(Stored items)

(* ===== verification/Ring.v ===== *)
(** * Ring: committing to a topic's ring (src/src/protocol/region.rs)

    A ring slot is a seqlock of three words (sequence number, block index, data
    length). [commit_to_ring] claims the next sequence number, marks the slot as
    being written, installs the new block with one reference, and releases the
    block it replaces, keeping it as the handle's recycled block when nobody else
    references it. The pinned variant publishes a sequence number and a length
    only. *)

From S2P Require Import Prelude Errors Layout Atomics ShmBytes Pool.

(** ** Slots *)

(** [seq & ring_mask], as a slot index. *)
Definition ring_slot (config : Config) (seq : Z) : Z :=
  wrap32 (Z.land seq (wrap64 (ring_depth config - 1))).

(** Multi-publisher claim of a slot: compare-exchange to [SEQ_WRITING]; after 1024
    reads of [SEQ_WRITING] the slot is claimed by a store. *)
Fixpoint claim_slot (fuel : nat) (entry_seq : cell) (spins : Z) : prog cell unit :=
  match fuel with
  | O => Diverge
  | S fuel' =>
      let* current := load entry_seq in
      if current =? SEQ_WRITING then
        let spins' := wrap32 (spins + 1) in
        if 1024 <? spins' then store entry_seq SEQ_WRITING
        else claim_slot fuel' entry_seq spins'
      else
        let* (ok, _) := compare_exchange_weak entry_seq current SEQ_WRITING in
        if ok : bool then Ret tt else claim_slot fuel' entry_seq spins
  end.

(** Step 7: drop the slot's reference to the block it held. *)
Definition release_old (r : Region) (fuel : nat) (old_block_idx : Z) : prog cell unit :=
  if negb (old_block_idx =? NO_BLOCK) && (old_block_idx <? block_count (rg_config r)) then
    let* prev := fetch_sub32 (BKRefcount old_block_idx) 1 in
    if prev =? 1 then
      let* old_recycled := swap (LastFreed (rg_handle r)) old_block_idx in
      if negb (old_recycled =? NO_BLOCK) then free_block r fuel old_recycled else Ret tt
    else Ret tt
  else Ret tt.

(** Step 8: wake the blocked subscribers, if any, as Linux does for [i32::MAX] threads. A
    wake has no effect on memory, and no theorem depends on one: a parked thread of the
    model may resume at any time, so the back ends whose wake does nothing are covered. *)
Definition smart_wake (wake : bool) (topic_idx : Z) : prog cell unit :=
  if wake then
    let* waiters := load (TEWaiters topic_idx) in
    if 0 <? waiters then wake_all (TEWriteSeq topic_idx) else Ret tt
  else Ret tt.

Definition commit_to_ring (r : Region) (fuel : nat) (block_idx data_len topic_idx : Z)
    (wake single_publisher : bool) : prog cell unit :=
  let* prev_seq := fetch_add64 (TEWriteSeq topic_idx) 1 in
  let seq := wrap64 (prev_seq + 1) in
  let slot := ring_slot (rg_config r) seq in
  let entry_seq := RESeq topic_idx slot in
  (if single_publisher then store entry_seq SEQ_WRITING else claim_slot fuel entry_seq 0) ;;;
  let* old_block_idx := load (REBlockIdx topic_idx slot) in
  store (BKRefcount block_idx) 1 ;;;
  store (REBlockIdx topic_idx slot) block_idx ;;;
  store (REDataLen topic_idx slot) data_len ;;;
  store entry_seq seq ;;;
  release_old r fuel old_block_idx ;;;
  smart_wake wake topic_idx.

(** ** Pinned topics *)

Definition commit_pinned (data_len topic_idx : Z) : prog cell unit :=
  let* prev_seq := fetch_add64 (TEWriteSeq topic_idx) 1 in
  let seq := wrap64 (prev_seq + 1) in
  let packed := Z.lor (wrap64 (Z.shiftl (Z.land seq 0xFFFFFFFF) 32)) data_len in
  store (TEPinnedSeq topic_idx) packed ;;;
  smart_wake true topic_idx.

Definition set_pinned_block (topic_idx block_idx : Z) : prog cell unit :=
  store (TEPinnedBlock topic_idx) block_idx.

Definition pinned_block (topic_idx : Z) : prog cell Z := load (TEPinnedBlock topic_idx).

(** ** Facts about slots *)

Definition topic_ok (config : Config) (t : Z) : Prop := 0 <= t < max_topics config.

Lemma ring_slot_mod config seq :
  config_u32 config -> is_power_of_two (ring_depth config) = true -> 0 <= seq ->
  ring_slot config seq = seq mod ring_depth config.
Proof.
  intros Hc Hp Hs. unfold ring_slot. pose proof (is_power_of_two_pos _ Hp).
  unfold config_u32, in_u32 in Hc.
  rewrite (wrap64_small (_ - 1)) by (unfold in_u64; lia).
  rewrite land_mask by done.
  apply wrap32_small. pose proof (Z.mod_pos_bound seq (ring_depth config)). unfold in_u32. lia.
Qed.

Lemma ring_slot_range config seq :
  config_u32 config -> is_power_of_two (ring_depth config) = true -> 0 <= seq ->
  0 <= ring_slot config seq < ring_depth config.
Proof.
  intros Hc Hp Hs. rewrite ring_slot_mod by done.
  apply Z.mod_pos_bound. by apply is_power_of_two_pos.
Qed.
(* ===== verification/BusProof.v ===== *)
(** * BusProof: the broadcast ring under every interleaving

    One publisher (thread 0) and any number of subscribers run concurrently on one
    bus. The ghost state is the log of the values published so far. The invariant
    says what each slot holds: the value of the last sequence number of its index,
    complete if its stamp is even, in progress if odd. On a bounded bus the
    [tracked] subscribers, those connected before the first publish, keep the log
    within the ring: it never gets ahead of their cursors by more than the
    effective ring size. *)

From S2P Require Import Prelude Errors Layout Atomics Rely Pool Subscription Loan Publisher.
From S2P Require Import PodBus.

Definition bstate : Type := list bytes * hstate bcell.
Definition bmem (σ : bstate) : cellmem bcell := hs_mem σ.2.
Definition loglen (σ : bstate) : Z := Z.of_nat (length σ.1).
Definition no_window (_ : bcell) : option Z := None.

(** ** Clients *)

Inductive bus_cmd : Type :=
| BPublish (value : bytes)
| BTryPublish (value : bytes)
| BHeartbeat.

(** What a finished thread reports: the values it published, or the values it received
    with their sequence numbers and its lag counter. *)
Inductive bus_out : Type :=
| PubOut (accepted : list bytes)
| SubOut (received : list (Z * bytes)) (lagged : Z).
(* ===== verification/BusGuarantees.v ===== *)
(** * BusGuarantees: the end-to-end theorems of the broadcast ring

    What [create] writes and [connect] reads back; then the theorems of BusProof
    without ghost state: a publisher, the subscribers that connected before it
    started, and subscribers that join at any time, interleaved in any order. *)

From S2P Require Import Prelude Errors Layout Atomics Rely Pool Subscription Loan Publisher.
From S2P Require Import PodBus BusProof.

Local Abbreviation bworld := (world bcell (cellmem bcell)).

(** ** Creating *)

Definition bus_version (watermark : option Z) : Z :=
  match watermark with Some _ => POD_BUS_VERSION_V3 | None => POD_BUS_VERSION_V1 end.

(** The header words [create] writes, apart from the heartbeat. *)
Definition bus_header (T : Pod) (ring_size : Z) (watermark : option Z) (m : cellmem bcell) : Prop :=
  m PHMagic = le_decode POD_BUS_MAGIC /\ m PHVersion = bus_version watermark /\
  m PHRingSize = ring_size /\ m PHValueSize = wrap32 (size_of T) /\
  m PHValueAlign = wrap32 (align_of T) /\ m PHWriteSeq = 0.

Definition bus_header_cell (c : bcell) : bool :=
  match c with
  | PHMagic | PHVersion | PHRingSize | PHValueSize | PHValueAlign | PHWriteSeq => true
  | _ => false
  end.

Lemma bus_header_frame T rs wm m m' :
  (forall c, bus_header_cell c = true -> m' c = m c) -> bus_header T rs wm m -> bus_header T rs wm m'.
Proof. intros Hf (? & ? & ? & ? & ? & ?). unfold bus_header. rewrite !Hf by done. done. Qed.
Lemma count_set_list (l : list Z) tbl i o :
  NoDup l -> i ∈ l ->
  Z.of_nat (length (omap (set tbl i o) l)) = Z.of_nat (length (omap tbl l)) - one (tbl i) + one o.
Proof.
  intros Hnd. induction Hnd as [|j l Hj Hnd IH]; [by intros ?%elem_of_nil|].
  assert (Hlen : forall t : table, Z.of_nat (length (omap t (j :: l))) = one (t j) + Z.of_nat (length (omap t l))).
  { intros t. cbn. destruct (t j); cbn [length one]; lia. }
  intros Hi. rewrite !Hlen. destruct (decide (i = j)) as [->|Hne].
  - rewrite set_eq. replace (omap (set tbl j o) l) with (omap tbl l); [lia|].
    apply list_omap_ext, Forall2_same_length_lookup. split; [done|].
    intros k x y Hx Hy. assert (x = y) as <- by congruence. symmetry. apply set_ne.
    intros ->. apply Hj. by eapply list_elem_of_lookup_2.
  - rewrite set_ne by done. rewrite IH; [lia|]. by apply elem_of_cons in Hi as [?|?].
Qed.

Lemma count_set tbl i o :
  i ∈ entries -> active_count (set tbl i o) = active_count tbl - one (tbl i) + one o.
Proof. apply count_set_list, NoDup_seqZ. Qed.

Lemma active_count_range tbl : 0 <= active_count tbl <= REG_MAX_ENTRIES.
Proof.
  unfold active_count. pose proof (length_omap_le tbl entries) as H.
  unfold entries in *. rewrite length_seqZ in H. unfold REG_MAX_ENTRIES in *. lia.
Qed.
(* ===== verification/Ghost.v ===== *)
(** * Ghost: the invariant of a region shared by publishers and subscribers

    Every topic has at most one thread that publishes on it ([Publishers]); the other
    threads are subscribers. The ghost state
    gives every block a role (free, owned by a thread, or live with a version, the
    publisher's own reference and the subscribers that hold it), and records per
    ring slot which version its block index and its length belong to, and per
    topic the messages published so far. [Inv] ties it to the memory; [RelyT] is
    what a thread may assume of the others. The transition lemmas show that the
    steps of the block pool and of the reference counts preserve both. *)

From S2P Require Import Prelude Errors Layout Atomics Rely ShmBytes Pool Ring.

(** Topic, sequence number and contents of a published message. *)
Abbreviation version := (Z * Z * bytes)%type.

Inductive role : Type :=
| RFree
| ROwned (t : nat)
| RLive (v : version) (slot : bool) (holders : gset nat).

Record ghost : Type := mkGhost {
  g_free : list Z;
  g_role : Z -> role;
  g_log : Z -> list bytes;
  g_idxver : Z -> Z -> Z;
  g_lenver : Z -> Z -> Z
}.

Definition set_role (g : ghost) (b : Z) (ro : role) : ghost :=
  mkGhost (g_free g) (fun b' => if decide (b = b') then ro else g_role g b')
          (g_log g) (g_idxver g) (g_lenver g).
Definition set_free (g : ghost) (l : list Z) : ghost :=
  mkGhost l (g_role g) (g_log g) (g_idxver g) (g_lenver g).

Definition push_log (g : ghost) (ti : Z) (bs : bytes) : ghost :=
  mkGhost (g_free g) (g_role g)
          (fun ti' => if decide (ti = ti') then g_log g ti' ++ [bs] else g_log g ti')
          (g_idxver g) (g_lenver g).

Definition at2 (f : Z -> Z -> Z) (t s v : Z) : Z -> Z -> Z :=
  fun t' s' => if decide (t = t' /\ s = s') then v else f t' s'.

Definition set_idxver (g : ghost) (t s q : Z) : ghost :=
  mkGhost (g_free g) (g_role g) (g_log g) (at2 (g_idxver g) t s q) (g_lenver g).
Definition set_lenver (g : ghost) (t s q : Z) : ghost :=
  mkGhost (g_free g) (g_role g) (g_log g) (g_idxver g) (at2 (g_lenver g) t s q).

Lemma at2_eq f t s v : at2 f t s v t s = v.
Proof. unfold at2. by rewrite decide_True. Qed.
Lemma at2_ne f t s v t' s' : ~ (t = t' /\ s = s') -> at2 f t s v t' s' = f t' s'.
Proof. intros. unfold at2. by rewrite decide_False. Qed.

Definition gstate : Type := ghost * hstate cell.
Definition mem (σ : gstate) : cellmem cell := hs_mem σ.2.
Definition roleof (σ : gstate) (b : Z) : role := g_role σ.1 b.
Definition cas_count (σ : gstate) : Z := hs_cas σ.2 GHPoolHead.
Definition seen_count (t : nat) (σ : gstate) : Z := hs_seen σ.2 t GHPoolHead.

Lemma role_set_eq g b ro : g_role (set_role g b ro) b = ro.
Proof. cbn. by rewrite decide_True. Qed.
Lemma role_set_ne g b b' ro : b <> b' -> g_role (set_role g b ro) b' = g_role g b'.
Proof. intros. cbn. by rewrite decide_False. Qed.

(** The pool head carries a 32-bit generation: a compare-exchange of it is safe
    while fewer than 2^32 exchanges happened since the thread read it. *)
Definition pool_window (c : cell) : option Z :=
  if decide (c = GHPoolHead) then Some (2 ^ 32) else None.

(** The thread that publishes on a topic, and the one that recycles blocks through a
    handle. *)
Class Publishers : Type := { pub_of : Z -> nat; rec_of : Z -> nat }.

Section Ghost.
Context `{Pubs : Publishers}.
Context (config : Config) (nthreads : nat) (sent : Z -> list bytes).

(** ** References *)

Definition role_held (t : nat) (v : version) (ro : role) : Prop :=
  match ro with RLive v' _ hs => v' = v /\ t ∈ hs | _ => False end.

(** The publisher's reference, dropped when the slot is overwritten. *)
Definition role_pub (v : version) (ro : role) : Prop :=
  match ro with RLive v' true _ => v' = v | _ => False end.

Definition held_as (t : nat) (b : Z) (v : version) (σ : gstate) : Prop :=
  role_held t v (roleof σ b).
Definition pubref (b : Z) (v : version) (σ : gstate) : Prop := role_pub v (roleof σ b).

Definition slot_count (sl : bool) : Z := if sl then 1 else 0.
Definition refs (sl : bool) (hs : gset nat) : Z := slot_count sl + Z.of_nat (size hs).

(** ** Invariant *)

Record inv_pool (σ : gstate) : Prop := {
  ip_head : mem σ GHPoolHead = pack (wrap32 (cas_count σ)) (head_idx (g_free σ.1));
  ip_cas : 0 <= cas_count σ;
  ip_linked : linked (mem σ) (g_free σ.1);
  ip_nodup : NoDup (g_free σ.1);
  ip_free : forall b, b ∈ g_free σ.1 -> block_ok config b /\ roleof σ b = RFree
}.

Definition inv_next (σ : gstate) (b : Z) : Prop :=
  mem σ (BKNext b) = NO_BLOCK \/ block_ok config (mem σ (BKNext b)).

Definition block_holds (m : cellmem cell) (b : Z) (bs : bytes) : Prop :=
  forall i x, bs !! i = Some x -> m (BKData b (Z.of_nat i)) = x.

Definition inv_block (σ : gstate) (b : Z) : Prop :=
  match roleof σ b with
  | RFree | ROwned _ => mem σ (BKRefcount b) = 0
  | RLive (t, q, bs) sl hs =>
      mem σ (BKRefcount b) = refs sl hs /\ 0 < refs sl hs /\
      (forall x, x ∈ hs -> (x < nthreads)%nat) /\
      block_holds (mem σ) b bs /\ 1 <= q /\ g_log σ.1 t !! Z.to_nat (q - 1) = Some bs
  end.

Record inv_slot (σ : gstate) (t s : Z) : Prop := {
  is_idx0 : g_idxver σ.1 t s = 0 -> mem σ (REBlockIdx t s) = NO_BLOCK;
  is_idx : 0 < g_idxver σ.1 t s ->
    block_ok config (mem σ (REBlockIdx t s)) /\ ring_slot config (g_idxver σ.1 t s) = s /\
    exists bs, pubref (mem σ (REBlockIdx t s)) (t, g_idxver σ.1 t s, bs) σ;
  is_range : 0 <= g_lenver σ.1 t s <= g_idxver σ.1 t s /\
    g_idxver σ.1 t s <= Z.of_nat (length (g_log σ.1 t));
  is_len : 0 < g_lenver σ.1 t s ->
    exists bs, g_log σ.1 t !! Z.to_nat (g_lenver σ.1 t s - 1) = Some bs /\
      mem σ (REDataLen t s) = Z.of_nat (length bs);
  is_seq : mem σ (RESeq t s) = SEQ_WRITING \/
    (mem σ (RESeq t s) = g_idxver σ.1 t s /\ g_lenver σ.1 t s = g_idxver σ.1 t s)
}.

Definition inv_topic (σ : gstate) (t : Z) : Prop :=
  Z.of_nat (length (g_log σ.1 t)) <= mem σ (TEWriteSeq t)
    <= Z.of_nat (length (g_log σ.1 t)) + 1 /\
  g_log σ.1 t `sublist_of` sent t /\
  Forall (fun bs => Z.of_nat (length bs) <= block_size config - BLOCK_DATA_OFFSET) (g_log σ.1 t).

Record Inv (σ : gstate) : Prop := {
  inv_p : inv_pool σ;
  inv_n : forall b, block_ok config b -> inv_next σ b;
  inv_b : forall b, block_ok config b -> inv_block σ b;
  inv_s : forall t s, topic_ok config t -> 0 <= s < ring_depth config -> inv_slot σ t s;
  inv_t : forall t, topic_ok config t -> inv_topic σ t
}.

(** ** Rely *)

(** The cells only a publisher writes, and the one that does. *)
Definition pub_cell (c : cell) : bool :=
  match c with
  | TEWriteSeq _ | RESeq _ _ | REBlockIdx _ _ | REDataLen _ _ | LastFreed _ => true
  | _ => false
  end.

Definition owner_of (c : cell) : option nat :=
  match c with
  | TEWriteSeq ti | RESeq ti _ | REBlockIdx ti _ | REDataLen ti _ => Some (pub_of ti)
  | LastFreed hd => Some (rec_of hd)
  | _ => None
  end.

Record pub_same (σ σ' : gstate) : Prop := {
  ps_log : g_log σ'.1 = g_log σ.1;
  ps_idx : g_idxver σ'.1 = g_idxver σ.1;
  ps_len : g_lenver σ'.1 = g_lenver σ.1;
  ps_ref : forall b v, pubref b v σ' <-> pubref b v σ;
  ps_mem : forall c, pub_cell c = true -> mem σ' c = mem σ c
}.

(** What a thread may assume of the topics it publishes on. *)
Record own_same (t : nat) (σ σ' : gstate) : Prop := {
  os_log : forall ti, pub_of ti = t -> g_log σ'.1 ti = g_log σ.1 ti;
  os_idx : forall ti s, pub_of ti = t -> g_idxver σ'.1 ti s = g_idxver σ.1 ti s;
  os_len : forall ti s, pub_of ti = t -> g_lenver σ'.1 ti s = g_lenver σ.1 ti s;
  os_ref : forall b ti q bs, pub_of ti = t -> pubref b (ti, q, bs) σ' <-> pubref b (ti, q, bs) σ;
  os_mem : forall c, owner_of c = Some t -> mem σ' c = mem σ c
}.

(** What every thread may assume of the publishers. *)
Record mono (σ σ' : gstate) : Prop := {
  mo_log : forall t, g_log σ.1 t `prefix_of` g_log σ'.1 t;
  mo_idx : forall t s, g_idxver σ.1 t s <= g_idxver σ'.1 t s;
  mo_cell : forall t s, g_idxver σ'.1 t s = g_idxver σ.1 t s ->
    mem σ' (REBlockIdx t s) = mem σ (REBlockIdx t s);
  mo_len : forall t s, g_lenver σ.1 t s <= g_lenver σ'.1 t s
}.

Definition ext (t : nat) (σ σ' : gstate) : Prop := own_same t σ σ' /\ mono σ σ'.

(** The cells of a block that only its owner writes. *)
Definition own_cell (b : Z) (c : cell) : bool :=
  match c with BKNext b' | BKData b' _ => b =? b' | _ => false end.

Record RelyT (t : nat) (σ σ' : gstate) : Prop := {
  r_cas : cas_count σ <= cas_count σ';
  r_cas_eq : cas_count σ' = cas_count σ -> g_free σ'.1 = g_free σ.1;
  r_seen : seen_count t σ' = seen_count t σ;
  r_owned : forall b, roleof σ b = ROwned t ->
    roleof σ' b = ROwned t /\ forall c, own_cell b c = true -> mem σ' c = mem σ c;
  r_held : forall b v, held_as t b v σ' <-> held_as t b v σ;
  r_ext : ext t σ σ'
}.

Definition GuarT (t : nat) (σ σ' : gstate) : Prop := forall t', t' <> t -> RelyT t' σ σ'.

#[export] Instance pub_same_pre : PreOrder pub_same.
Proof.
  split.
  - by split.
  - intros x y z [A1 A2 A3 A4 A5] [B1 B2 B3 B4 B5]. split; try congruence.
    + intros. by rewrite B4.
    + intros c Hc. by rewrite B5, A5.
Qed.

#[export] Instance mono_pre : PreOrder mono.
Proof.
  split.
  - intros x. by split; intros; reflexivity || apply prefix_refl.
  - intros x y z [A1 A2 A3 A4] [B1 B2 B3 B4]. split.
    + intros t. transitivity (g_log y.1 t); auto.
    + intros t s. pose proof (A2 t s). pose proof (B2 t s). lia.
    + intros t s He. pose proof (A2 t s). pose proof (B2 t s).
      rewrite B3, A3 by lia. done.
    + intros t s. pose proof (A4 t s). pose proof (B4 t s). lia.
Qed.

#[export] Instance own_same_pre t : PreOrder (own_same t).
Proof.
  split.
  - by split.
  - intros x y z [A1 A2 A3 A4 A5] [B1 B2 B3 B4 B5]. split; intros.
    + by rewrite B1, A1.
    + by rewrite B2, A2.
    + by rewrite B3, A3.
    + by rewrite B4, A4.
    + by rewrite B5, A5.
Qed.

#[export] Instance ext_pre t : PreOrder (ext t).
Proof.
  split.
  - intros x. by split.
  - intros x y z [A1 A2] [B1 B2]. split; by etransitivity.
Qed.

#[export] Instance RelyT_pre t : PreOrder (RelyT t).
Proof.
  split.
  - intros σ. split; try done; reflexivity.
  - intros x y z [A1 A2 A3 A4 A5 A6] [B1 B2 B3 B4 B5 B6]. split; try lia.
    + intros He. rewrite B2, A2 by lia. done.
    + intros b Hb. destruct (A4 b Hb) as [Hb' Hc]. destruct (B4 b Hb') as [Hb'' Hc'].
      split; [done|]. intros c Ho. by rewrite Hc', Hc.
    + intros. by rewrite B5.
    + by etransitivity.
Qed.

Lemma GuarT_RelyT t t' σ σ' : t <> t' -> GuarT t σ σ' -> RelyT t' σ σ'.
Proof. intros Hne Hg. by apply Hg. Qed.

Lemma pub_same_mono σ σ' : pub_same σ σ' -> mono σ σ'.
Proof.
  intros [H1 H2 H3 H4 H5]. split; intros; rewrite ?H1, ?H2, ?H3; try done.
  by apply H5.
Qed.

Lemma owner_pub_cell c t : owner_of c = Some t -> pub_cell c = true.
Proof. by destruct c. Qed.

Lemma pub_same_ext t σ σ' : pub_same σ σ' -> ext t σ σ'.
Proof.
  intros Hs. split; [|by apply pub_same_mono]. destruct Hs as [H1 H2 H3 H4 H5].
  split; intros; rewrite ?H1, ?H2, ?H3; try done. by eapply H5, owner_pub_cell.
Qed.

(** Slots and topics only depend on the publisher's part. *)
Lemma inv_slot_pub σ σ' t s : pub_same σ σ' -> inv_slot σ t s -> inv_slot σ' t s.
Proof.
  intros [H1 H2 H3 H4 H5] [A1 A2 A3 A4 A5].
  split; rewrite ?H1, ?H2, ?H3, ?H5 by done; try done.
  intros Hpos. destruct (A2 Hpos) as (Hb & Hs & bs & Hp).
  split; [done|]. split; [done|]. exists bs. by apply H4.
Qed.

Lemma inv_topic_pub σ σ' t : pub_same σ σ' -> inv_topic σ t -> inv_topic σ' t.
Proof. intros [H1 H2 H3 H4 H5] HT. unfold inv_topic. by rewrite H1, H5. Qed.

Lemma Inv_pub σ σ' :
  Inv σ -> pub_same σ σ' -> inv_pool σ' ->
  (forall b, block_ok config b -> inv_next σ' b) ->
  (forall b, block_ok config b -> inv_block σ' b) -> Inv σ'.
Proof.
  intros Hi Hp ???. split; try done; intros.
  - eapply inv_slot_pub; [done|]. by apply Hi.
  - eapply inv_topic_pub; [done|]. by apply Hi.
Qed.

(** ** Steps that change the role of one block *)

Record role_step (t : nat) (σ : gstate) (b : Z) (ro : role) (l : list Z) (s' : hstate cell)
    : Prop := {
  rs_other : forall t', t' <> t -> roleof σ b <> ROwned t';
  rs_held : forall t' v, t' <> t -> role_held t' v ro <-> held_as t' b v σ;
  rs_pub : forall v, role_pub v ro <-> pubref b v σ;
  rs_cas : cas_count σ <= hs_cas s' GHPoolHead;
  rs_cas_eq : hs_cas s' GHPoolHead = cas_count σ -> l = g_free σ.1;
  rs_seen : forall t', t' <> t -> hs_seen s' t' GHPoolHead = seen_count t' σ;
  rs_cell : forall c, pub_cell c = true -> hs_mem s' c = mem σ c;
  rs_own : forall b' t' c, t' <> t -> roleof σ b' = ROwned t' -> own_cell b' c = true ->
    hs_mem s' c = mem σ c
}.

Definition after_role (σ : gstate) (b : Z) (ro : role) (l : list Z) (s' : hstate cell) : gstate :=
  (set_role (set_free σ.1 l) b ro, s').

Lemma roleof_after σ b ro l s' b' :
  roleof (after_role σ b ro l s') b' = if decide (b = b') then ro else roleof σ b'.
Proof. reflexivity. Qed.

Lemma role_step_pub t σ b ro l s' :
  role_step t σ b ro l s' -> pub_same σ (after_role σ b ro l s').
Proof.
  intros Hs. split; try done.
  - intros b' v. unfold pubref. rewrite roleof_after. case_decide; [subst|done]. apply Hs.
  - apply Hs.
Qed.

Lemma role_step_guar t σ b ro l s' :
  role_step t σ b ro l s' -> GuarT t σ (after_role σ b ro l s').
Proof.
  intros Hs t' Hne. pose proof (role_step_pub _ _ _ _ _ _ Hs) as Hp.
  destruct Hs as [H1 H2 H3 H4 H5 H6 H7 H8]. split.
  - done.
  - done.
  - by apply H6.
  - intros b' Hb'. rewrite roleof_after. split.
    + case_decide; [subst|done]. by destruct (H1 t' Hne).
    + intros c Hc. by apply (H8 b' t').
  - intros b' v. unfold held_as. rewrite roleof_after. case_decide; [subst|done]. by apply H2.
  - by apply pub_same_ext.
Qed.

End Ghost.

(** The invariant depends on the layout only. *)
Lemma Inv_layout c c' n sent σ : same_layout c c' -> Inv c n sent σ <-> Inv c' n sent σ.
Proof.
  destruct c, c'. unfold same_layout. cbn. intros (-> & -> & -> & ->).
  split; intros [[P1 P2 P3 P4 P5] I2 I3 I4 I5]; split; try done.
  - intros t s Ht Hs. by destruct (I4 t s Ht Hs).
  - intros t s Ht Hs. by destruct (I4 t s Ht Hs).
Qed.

▶ [Task to complete] Starting at the first line of the records above, please copy each line exactly until you reach the line containing "wrap32 (Z.land seq". Include that line and stop there.

▶ [Answer to the exercise]
(* ===== verification/Ring.v ===== *)
(** * Ring: committing to a topic's ring (src/src/protocol/region.rs)

    A ring slot is a seqlock of three words (sequence number, block index, data
    length). [commit_to_ring] claims the next sequence number, marks the slot as
    being written, installs the new block with one reference, and releases the
    block it replaces, keeping it as the handle's recycled block when nobody else
    references it. The pinned variant publishes a sequence number and a length
    only. *)

From S2P Require Import Prelude Errors Layout Atomics ShmBytes Pool.

(** ** Slots *)

(** [seq & ring_mask], as a slot index. *)
Definition ring_slot (config : Config) (seq : Z) : Z :=
  wrap32 (Z.land seq (wrap64 (ring_depth config - 1))).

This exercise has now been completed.